Afinal a busca de audiência não justifica a ruptura de limites éticos, como em certas ocasiões, a exemplo do que ocorreu com o SBT quando o apresentador Gugu Liberato colocou no ar ameaças forjadas atribuídas a criminosos contra a vida de repórteres. O SBT perdeu audiência e não conseguiu recompô-la até hoje.
A edição do ¨Fantástico¨ não foi uma farsa. Não foi mentirosa em si. Os personagens eram autênticos. Tanto assim que sua situação piorou. Entretanto o que a Rede Globo deveria ter exigido era algo muito simples: autenticidade no conteúdo. Não houve. Os acusados disseram o que quiseram e chegaram até a contestar provas de sangue encontradas pela polícia de São Paulo no rastro do crime. Não é esta a essência do jornalismo. Não é este nosso compromisso.
Se assim fosse, para que se entrevistar alguém? Bastaria colocá-lo na frente das câmeras e deixá-lo falar à vontade durante determinado tempo. O repórter dispunha de um arsenal de indagações. Teria que ter conhecimento, por exemplo, da matéria da revista ¨Veja¨, que circulou no sábado, acrescentando pontos cronológicos à seqüência sinistra.
Numa festa, Isabella, de acordo com a ¨Veja¨, foi ameaçada de punição quando chegasse em casa. Por que Salaro não fez esta pergunta? Inclusive na noite de sábado, o jornal da Band já havia focalizado o assunto, referindo-se ao que saiu na revista. O ¨Jornal nacional¨ da Globo, que sempre dá crédito ao que ¨Veja¨ publica, não abordou o que foi focalizado pela Band.

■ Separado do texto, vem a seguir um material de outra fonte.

(* ===== verification/DsiTheorems.v ===== *)
(** * DSI streams: theorems

    However the kernel cuts the streams into pieces, requests are read whole and in order,
    replies go out whole, and the payload of a write lands in the file with the stream
    left at the next request. *)

From S2P Require Import Prelude Bytes Dsi DsiFacts.

(** ** Frames *)

Lemma frame_cmdlen_bound h q n : frame_cmdlen h q = Some n -> 0 <= n <= Z.max q 20.
Proof.
  unfold frame_cmdlen, DSI_WROFF_FPWRITE, DSI_WROFF_FPWRITEEXT. pose proof (bswap32_range (dsi_len h)) as Hr. unfold ntohl.
  destruct (dsi_command h =? DSIFUNC_WRITE).
  - set (doff := if dsi_data h =? 0 then 12 else dsi_data h). destruct (negb (doff =? 12) && negb (doff =? 20)) eqn:E; [done|].
    assert (doff = 12 \/ doff = 20) as Hd by (apply andb_false_iff in E as [E|E]; bool_cases; auto).
    do 3 (destruct (_ <? _); [done|]). intros [= <-]. lia.
  - destruct (_ <? _) eqn:E; [done|]. destruct (_ && _); [done|]. intros [= <-]. bool_cases. lia.
Qed.

(** The header of the session behind a request. *)
Definition request_header (block : list Z) : dsi_block :=
  let h := parse_block block in
  Dsi_block (dsi_flags h) (dsi_command h) (dsi_requestID h)
    (if (dsi_command h =? DSIFUNC_WRITE) && (dsi_data h =? 0) then DSI_WROFF_FPWRITE else dsi_data h) (dsi_len h) (dsi_reserved h).

(** A request was taken: its header [block] and the bytes [body] for the command buffer. *)
Record received (block body : list Z) (s s' : st) : Prop := {
  rc_stream : carried (block ++ body) [] s s';
  rc_block : length block = DSI_BLOCKSIZ;
  rc_command : dsi_command (parse_block block) <> 0;
  rc_valid : frame_cmdlen (parse_block block) (server_quantum (ses s)) = Some (zlen body);
  rc_header : header (ses s') = request_header block;
  rc_id : clientID (ses s') = ntohs (dsi_requestID (parse_block block));
  rc_cmdlen : cmdlen (ses s') = zlen body;
  rc_commands : take (length body) (commands (ses s')) = body;
  rc_size : length (commands (ses s')) = length (commands (ses s));
  rc_quantum : server_quantum (ses s') = server_quantum (ses s);
  rc_data : data (ses s') = data (ses s)
}.

(** The command buffer has the size of the quantum, which is no smaller than the request
    block of a write. *)
Definition buffers_ok (d : dsi) : Prop := 20 <= server_quantum d /\ zlen (commands d) = server_quantum d.

Lemma take_blit_0 bs d : (length bs <= length d)%nat -> take (length bs) (blit 0 bs d) = bs.
Proof. intros H. rewrite blit_0, take_app_length. done. Qed.

Lemma receive_spec s : link_wf (lnk s) -> buffers_ok (ses s) ->
  spec dsi_stream_receive s
    (fun r s' => (exists block body, received block body s s' /\ r = schar (dsi_command (parse_block block))) \/ r = 0 /\ exists got, carried got [] s s')
    (fun s' => exists got, carried got [] s s').
Proof.
  intros Hw [Hq Hc]. unfold dsi_stream_receive. step.
  assert (forall got s1, carried got [] s s1 -> spec (mret 0) s1
    (fun r s' => (exists block body, received block body s s' /\ r = schar (dsi_command (parse_block block))) \/ r = 0 /\ exists got, carried got [] s s')
    (fun s' => exists got, carried got [] s s')) as Hno by (intros got s1 H1; apply spec_ret; right; split; [done|by exists got]).
  destruct (has _ _); [apply (Hno []), moved_carried, moved_refl|].
  eapply spec_then; [by apply dsi_buffered_stream_read_spec|intros s' [got ?]; exists got; by apply moved_carried|].
  intros [n block] s1 [H1 Hr]. cbn [fst snd] in *. pose proof (mv_ses _ _ _ _ H1) as Hs1. apply moved_carried in H1.
  destruct (negb _) eqn:En; [by apply (Hno block)|]. assert (length block = DSI_BLOCKSIZ) as Hblock
    by (bool_cases; destruct Hr as [_ [[_ ?]|?]]; cbn [fst snd] in *; [done|subst; discriminate]).
  destruct (dsi_command (parse_block block) =? 0) eqn:E0; [step; by apply (Hno block)|].
  do 2 step. destruct (frame_cmdlen _ _) as [len|] eqn:Ef; [|by apply (Hno block)].
  pose proof (frame_cmdlen_bound _ _ _ Ef) as Hlen. step. unfold read_commands. apply spec_bind. step.
  cbn [commands with_commands with_header with_clientID ses]. rewrite Hs1. rewrite (proj2 (Z.ltb_ge _ _)) by lia.
  eapply spec_then; [apply (read_from _ s _ block); [apply H1|done]|done|]. intros [r body] s2 (H2 & Hm & Hrd). step. apply spec_ret.
  cbn [fst snd] in *. pose proof (mv_ses _ _ _ _ Hm) as Hs2. cbn [ses] in Hs2.
  destruct (negb (r =? len)) eqn:Er; [by apply (Hno (block ++ body))|]. bool_cases. subst r.
  assert (length body = Z.to_nat len) as Hbody by (destruct Hrd as [? [[_ ?]|Hz]]; cbn [fst snd] in *; lia).
  apply spec_ret. left. exists block, body. split; [|done]. rewrite Hs2. cbn [with_commands with_header with_clientID commands cmdlen].
  split; cbn [ses header commands cmdlen clientID server_quantum data with_commands with_header with_clientID]; try done.
  - by rewrite Ef, Hbody, Z2Nat.id by lia.
  - by rewrite Hbody, Z2Nat.id by lia.
  - apply take_blit_0. lia.
  - apply length_blit. lia.
Qed.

O jornalista Daniel Castro transcreve em sua coluna de 23 a defesa que recebeu de Salaro. Disse o repórter da Globo: Se você pegar a entrevista na íntegra verá que faço todas as perguntas que qualquer um gostaria de fazer. Eles negaram tudo. A polícia os interrogou durante 17 horas e conseguiu apenas contradições. Eu não sou um repórter justiceiro, não pratico este tipo de jornalismo. Se aquelas pessoas cometeram algum crime, não sou eu quem vai julgar - acrescentou. Argumento vazio. Repórter não é juiz ou jurado.
As palavras, como dizia o mestre Antonio Houaiss, e acentuo eu, têm mais força do que pode parecer à primeira vista. Domingo à tarde - continua Salaro - Antonio Nardoni, pai de Alexandre, me chamou para conversar. Propus uma entrevista, era importante dar voz ao casal. Mas os advogados eram contra.
Foram contra? Então porque o casal acabou à noite, na tela, dentro de um enquadramento estático, bom para os padrões da TV de 1951? A Globo ficou mal, ele, Valmir Salaro, ficou mal, os acusados do assassinato covarde pior ainda. No ¨Fantástico¨ pioraram fantasticamente a própria situação. Selaram o seu destino.